El film ya narró mil cosas y aún no salimos de la secuencia de créditos, en la que vale detenerse para comprobar que ningún elemento del montaje es gratuito o meramente decorativo. Desde el goteo de una canilla hasta las pinturas rupestres, pasando por el meteorito fundacional y los tambores de la banda sonora, todo se entrelaza con vértigo y coherencia aunque en un principio el estilo amenace con pulverizarse en superficiales parpadeos. 127 horas es un Boyle puro, festivo como siempre pero tal vez más filosófico que nunca, y hasta podría decirse que toda la película es un tratado sobre el video-clip, sobre lo que este género necesita para calar hondo más allá del roce sensorial y efímero. Y lo que necesita es anclar en un grito. Si la estética del clip se caracteriza por dar autonomía a cada uno de sus componentes en un desfile óptico donde lo único que importa es el instante (así como a Aron, hasta hoy, sólo le interesaba el ahora), la caída en la grieta empuja al personaje -y al film todo- a trascender el efecto fugaz para asumir un pasado y un futuro, tejiendo un trayecto subjetivo que justifique la voluntad de resistir. En su omnipotencia, la cámara podrá danzar y ser a veces soga, a veces pájaro o a veces Dios, pero siempre regresará al hombre atrapado para auscultar sus palpitaciones. Hay que hacer de ese aventurero una persona como cualquiera de nosotros. Hay que respirar por él. Hay que prepararse para lo inconcebible.

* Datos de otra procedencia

(* ===== verification/Main.v ===== *)
(** * The command line

    [parse_u64], [usage] and [parse_args] of [src/main.cpp].  [strtoull] is the C
    library's, base 10, after the C standard: optional white space, an optional
    sign, digits; a minus sign negates the result in [unsigned long long].
    Arguments are C strings, so they hold no NUL. *)
From S2P Require Import Prelude Digits Inline Buffer Kernel Server.

(** ** strtoull *)
Fixpoint take_digits (s : bytes) : bytes :=
  match s with
  | c :: s' => if (code "0" <=? code c) && (code c <=? code "9") then c :: take_digits s' else []
  | [] => []
  end.

(** The value, whether [errno] was set, and the rest of the string ([end]). *)
Definition strtoull (s : bytes) : Z * bool * bytes :=
  let s1 := skip_spaces s in
  let '(neg, s2) :=
    match s1 with
    | c :: s' => if c =b? "-" then (true, s') else if c =b? "+" then (false, s') else (false, s1)
    | [] => (false, s1)
    end in
  let ds := take_digits s2 in
  let rest := drop (length ds) s2 in
  if bool_decide (ds = []) then (0, false, s)
  else
    let v := dec_value ds in
    if UINT64_MAX <? v then (UINT64_MAX, true, rest)
    else (if neg then u64 (- v) else v, false, rest).

(** [parse_u64(s, max, out)]; [None] is [nullptr] for [s]. *)
Definition parse_u64 (s : option bytes) (max : Z) : option Z :=
  match s with
  | None | Some [] => None
  | Some s =>
      let '(v, error, rest) := strtoull s in
      if error || bool_decide (rest = s) || negb (bool_decide (rest = [])) || (max <? v) then None
      else Some v
  end.

(** ** parse_args

    The loop over [argv[1..]]; [take_number] consumes the value it reads. *)
Record Options := mkOptions { cfg : ServerConfig; verbose : bool }.

Definition set_cfg (f : ServerConfig → ServerConfig) (o : Options) : Options :=
  mkOptions (f (cfg o)) (verbose o).

Definition set_bind (a : bytes) (c : ServerConfig) : ServerConfig :=
  mkServerConfig a (port c) (backlog c) (max_output_buffer c) (tick_interval_ms c) (active_expire_samples c).

Definition set_port (n : Z) (c : ServerConfig) : ServerConfig :=
  mkServerConfig (bind_addr c) (n `mod` 2 ^ 16) (backlog c) (max_output_buffer c) (tick_interval_ms c)
    (active_expire_samples c).

Definition set_max_output (n : Z) (c : ServerConfig) : ServerConfig :=
  mkServerConfig (bind_addr c) (port c) (backlog c) n (tick_interval_ms c) (active_expire_samples c).

Definition set_samples (n : Z) (c : ServerConfig) : ServerConfig :=
  mkServerConfig (bind_addr c) (port c) (backlog c) (max_output_buffer c) (tick_interval_ms c) (Z.to_nat n).

Definition set_tick (n : Z) (c : ServerConfig) : ServerConfig :=
  mkServerConfig (bind_addr c) (port c) (backlog c) (max_output_buffer c) (s32 n) (active_expire_samples c).

Definition take_number (value : option bytes) (lo hi : Z) : option Z :=
  n ← parse_u64 value hi; if n <? lo then None else Some n.

(** Why [parse_args] returns false. *)
Inductive Refusal :=
  | Help
  | NeedsAddress
  | NeedsNumber (arg : bytes) (lo hi : Z) (value : option bytes)
  | UnknownArgument (arg : bytes).

Definition exit_code (r : Refusal) : Z := match r with Help => 0 | _ => 2 end.

Definition usage (argv0 : bytes) : bytes :=
  $"kvsd -- a RESP2-compatible key-value server" ++ [LF] ++ [LF] ++
  $"usage: " ++ argv0 ++ $" [options]" ++ [LF] ++ [LF] ++
  $"  --port <n>               port to listen on (default 6380; 0 lets the OS pick)" ++ [LF] ++
  $"  --bind <addr>            IPv4 address to bind (default 127.0.0.1)" ++ [LF] ++
  $"  --max-output-buffer <n>  bytes of pending replies per client before it is" ++ [LF] ++
  $"                           disconnected (default 67108864)" ++ [LF] ++
  $"  --expire-samples <n>     keys sampled per active expiry round (default 20)" ++ [LF] ++
  $"  --tick-interval <ms>     event loop tick period (default 100)" ++ [LF] ++
  $"  --verbose                log per-connection detail" ++ [LF] ++
  $"  --help                   this text" ++ [LF].

(** What it prints to standard output, and to standard error. *)
Definition printed (argv0 : bytes) (r : Refusal) : bytes * bytes :=
  match r with
  | Help => (usage argv0, [])
  | NeedsAddress => ([], $"kvsd: --bind expects an IPv4 address" ++ [LF])
  | NeedsNumber arg lo hi value =>
      ([], $"kvsd: " ++ arg ++ $" expects an integer in [" ++ std_to_string lo ++ $", " ++ std_to_string hi ++
           $"], got '" ++ default [] value ++ $"'" ++ [LF])
  | UnknownArgument arg => (usage argv0, $"kvsd: unknown argument '" ++ arg ++ $"'" ++ [LF] ++ [LF])
  end.

Fixpoint parse_args (args : list bytes) (o : Options) : Refusal + Options :=
  match args with
  | [] => inr o
  | arg :: rest =>
      let value := head rest in
      let number lo hi (f : Z → ServerConfig → ServerConfig) :=
        match take_number value lo hi, rest with
        | Some n, _ :: rest' => parse_args rest' (set_cfg (f n) o)
        | _, _ => inl (NeedsNumber arg lo hi value)
        end in
      if bool_decide (arg = $"--help") || bool_decide (arg = $"-h") then inl Help
      else if bool_decide (arg = $"--verbose") then parse_args rest (mkOptions (cfg o) true)
      else if bool_decide (arg = $"--bind") then
        match rest with
        | [] => inl NeedsAddress
        | a :: rest' => parse_args rest' (set_cfg (set_bind a) o)
        end
      else if bool_decide (arg = $"--port") then number 0 65535 set_port
      else if bool_decide (arg = $"--max-output-buffer") then number 1 (2 ^ 40) set_max_output
      else if bool_decide (arg = $"--expire-samples") then number 0 100000 set_samples
      else if bool_decide (arg = $"--tick-interval") then number 1 60000 set_tick
      else inl (UnknownArgument arg)
  end.

Definition main_options (args : list bytes) : Refusal + Options :=
  parse_args args (mkOptions default_config false).

(** ** Lemmas *)
Lemma strtoull_range s : let '(v, _, _) := strtoull s in in_u64 v.
Proof.
  unfold strtoull. destruct (match skip_spaces s with [] => _ | _ => _ end) as [neg s2].
  case_bool_decide; [mach; lia|].
  assert (Forall is_digit (take_digits s2)) as Hd.
  { clear. induction s2 as [|c s IH]; simpl; [done|].
    destruct (_ && _) eqn:E; constructor; [|done]. unfold is_digit. by rewrite E. }
  pose proof (dec_value_nonneg _ Hd). destruct (Z.ltb_spec UINT64_MAX (dec_value (take_digits s2))).
  - mach. lia.
  - destruct neg; [apply u64_range|]. mach. lia.
Qed.

Lemma parse_u64_bound s max v : parse_u64 s max = Some v → 0 ≤ v ≤ max.
Proof.
  destruct s as [[|c s]|]; [done| |done]. unfold parse_u64.
  pose proof (strtoull_range (c :: s)) as Hr. destruct (strtoull (c :: s)) as [[w e] rest].
  destruct (_ || _ || _ || _) eqn:E; [done|]. intros [= <-].
  apply orb_false_iff in E as [_ E]. mach. lia.
Qed.

Lemma take_number_bound s lo hi v : take_number s lo hi = Some v → lo ≤ v ≤ hi.
Proof.
  unfold take_number. destruct (parse_u64 s hi) as [n|] eqn:E; [|done]. simpl.
  destruct (Z.ltb_spec n lo); [done|]. intros [= <-]. pose proof (parse_u64_bound _ _ _ E). lia.
Qed.

(** The ranges main.cpp documents; the backlog has no option. *)
Record config_ok (c : ServerConfig) : Prop := {
  config_port : 0 ≤ port c ≤ 65535;
  config_output : 1 ≤ max_output_buffer c ≤ 2 ^ 40;
  config_samples : (Z.of_nat (active_expire_samples c) ≤ 100000);
  config_tick : 1 ≤ tick_interval_ms c ≤ 60000;
  config_backlog : backlog c = 511;
}.

Lemma parse_args_ok args o o' :
  config_ok (cfg o) → parse_args args o = inr o' → config_ok (cfg o').
Proof.
  remember (length args) as n eqn:Hn. revert args o Hn.
  induction (lt_wf n) as [n _ IH]. intros args o Hn Ho H.
  destruct args as [|arg rest]; [by simplify_eq/=|]. cbn [parse_args] in H.
  assert (Hnum : ∀ lo hi f, (∀ v c, lo ≤ v ≤ hi → config_ok c → config_ok (f v c)) →
    match take_number (head rest) lo hi, rest with
    | Some v, _ :: rest' => parse_args rest' (set_cfg (f v) o)
    | _, _ => inl (NeedsNumber arg lo hi (head rest))
    end = inr o' → config_ok (cfg o')).
  { intros lo hi f Hf Heq. destruct (take_number (head rest) lo hi) as [v|] eqn:Ev; [|done].
    destruct rest as [|x rest]; [done|]. apply (IH (length rest)) in Heq; [done|simpl in *; lia|done|].
    apply Hf; [by eapply take_number_bound|done]. }
  repeat (case_bool_decide; simpl orb in H; cbv iota in H; [try done|]); try done.
  - apply (IH (length rest)) in H; [done|simpl in *; lia|done|done].
  - destruct rest as [|a rest]; [done|]. apply (IH (length rest)) in H; [done|simpl in *; lia|done|].
    by destruct Ho.
  - refine (Hnum _ _ set_port _ H). intros v c Hv []. split; simpl; try done. by rewrite Z.mod_small by lia.
  - refine (Hnum _ _ set_max_output _ H). by intros v c Hv []; split.
  - refine (Hnum _ _ set_samples _ H). intros v c Hv []. split; simpl; try done. lia.
  - refine (Hnum _ _ set_tick _ H). intros v c Hv []. split; simpl; try done. by rewrite s32_small by lia.
Qed.

Lemma default_config_ok : config_ok default_config.
Proof. split; simpl; lia. Qed.

Lemma take_digits_all ds : Forall is_digit ds → take_digits ds = ds.
Proof.
  induction 1 as [|c ds Hc _ IH]; [done|]. simpl. unfold is_digit in Hc.
  destruct (_ && _); [by rewrite IH|done].
Qed.

(** A plain decimal is read exactly. *)
Lemma parse_u64_digits ds max :
  Forall is_digit ds → ds ≠ [] → 0 ≤ max ≤ UINT64_MAX →
  parse_u64 (Some ds) max = if max <? dec_value ds then None else Some (dec_value ds).
Proof.
  intros Hd Hne Hmax. destruct ds as [|c ds]; [done|]. unfold parse_u64, strtoull.
  pose proof (Forall_inv Hd) as Hc. rewrite is_digit_code in Hc.
  assert (∀ d, code d < 48 → c ≠ d) as Hne' by (intros d Hlt ->; lia).
  assert (skip_spaces (c :: ds) = c :: ds) as ->.
  { simpl. unfold is_space. rewrite byte_eqb_ne by (by apply Hne'). simpl.
    by replace (_ && _) with false by lia. }
  rewrite (byte_eqb_ne c "-"), (byte_eqb_ne c "+") by (by apply Hne').
  rewrite take_digits_all by done. rewrite drop_all.
  rewrite (bool_decide_eq_false_2 (c :: ds = [])) by done.
  destruct (Z.ltb_spec UINT64_MAX (dec_value (c :: ds))) as [Ho|Ho].
  - replace (max <? dec_value (c :: ds)) with true by lia. done.
  - rewrite (bool_decide_eq_false_2 ([] = c :: ds)), (bool_decide_eq_true_2 ([] = [])) by done. simpl. done.
Qed.

(** ** The command line that spells a configuration *)
Definition spell (c : ServerConfig) (v : bool) : list bytes :=
  (if v then [$"--verbose"] else []) ++
  [$"--bind"; bind_addr c; $"--port"; std_to_string (port c);
   $"--max-output-buffer"; std_to_string (max_output_buffer c);
   $"--expire-samples"; std_to_string (Z.of_nat (active_expire_samples c));
   $"--tick-interval"; std_to_string (tick_interval_ms c)].

Lemma to_string_digits n :
  0 ≤ n ≤ INT64_MAX →
  Forall is_digit (std_to_string n) ∧ std_to_string n ≠ [] ∧ dec_value (std_to_string n) = n.
Proof.
  intros Hn. assert (in_s64 n) as Hs by (mach; lia). rewrite <-format_int_std_to_string by done. unfold format_int.
  destruct (Z.eqb_spec n 0) as [->|Hne]; [by repeat constructor|].
  rewrite magnitude_abs by done. replace (n <? 0) with false by lia. rewrite app_nil_l, Z.abs_eq by lia.
  destruct (tmp_digits_spec 20 n) as [Hd Hv]; [mach; lia|].
  split_and!; [by apply Forall_rev|apply tmp_digits_nonempty; lia|done].
Qed.

Lemma take_number_to_string n lo hi :
  0 ≤ lo ≤ n → n ≤ hi ≤ INT64_MAX → take_number (Some (std_to_string n)) lo hi = Some n.
Proof.
  intros Hlo Hhi. destruct (to_string_digits n) as (Hd & Hne & Hv); [lia|].
  unfold take_number. rewrite parse_u64_digits, Hv by (done || (mach; lia)).
  replace (hi <? n) with false by lia. simpl. by replace (n <? lo) with false by lia.
Qed.

Ltac decide_names := repeat
  first [rewrite bool_decide_eq_true_2 by reflexivity|rewrite bool_decide_eq_false_2 by discriminate].

Lemma parse_number name f lo hi n rest o :
  (name, lo, hi, f) ∈ [($"--port", 0, 65535, set_port); ($"--max-output-buffer", 1, 2 ^ 40, set_max_output);
                       ($"--expire-samples", 0, 100000, set_samples); ($"--tick-interval", 1, 60000, set_tick)] →
  lo ≤ n ≤ hi → parse_args (name :: std_to_string n :: rest) o = parse_args rest (set_cfg (f n) o).
Proof.
  rewrite !elem_of_cons, elem_of_nil. intros Hin Hn.
  destruct Hin as [E|[E|[E|[E|[]]]]]; injection E as -> -> -> ->; cbn [parse_args head]; decide_names;
    cbn [orb]; by rewrite take_number_to_string by (mach; lia).
Qed.

Lemma main_options_spell c v :
  config_ok c → main_options (spell c v) = inr (mkOptions c v).
Proof.
  intros [Hp Hm Hs Ht Hb]. unfold main_options, spell.
  assert (∀ o, parse_args ([$"--bind"; bind_addr c; $"--port"; std_to_string (port c);
     $"--max-output-buffer"; std_to_string (max_output_buffer c);
     $"--expire-samples"; std_to_string (Z.of_nat (active_expire_samples c));
     $"--tick-interval"; std_to_string (tick_interval_ms c)]) (mkOptions default_config o) = inr (mkOptions c o)) as H.
  { intros o. change (parse_args ($"--bind" :: bind_addr c :: ?l) ?x) with (parse_args l (set_cfg (set_bind (bind_addr c)) x)).
    rewrite (parse_number _ set_port 0 65535) by (set_solver || lia).
    rewrite (parse_number _ set_max_output 1 (2 ^ 40)) by (set_solver || lia).
    rewrite (parse_number _ set_samples 0 100000) by (set_solver || lia).
    rewrite (parse_number _ set_tick 1 60000) by (set_solver || lia).
    destruct c as [a p b m t n]. cbn in *. subst b. do 2 f_equal.
    unfold set_cfg, set_tick, set_samples, set_max_output, set_port, set_bind, default_config. cbn.
    rewrite Z.mod_small, s32_small, Nat2Z.id by lia. done. }
  destruct v; [|apply H]. etrans; [|apply (H true)]. reflexivity.
Qed.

“Si dirigir es una mirada, montar es un latido de corazón”, decía Godard, y aquí Boyle hace honor a la máxima con este carnaval terracota de dolor, nostalgia, desesperación, ensayo y error. 127 horas es un barroco batido en donde una canción burbujeante de Bill Withers convive con un macabro Scooby-Doo y estampidas de cine catástrofe, todo barajado en una mente que delira pero lo hace con la materia de una cultura específica. No es un detalle frívolo que Aron fantasee con una publicidad de gaseosa, porque así es como la televisión ha formateado nuestra percepción de la sed, de allí que el director juegue con eso, evidenciando la irrelevancia de las marcas ante la agonía de un hombre que sólo necesita que el producto cumpla su función. Aron podrá alejarse de los otros pero no de lo visual. Algún crítico cuestionó sus recuerdos familiares al etiquetarlos como “momentos Kodak”. ¿Acaso el realizador no podría sugerir que Aron ya no puede diferenciar la memoria personal de lo fabricado por la televisión? Todo esto forma parte de la sensibilidad del presente. Es lo que nos identifica y por eso Boyle lo respeta. Su obra celebra el pop siguiendo la voluntad originaria de esta escuela, que implica transfigurar el lugar común para volverlo objeto digno de apreciación estética. Pero así como vivimos saturados por las imágenes uniformadas de los medios masivos, sigue existiendo en el hombre una puerta para lo inesperado, para el redescubrimiento de los otros y de la naturaleza (la exterior y la del propio cuerpo). Aquí es cuando Boyle se vuelve romántico, con un romanticismo genuino, decimonónico, no en la vertiente infantilona de Slumdog Millionaire. Jamás se lo había visto al realizador tan convencido de la belleza del mundo.

¿Cómo pudo Ralston hacer lo que hizo? ¿Lo logró gracias a la fuerza de la mente? Difícil saberlo. Algo del orden de lo sublime debió haberse infiltrado para llevarlo hasta el límite. Lo cierto es que, paralizado y escondido en el desierto infinito, el héroe queda reducido a (casi) nada. Autosuficiente como era, seguramente siempre creyó que podría vencer a las montañas. Una roca y el destino lo reubican en su justa medida en su relación con la Tierra. Ahora el hombre sólo sufre y ruega por que pase ese cuervo que representa su única compañía, y por esos quince minutos de sol que tiene cada mañana. Conoció el amanecer de pequeño. Lo vio con su padre desde una cumbre, con el horizonte bajo su control. Y ahora él está allá abajo en la cueva, deseando que el astro se digne a darle unos rayos de calor. Pero ante la brutal indiferencia de la naturaleza, al hombre sólo le queda el sí mismo y los artificios que pueda crear junto con otros hombres. Cuando Aron se libera, la primera señal humana que encuentra es un dibujo indígena en las paredes del cañón, frente al cual él sonríe aliviado, como si esas pinturas ancestrales lo hubieran estado esperando desde siempre para darle la bienvenida. Es que mientras el arte persista, no habrá posibilidad de una isla.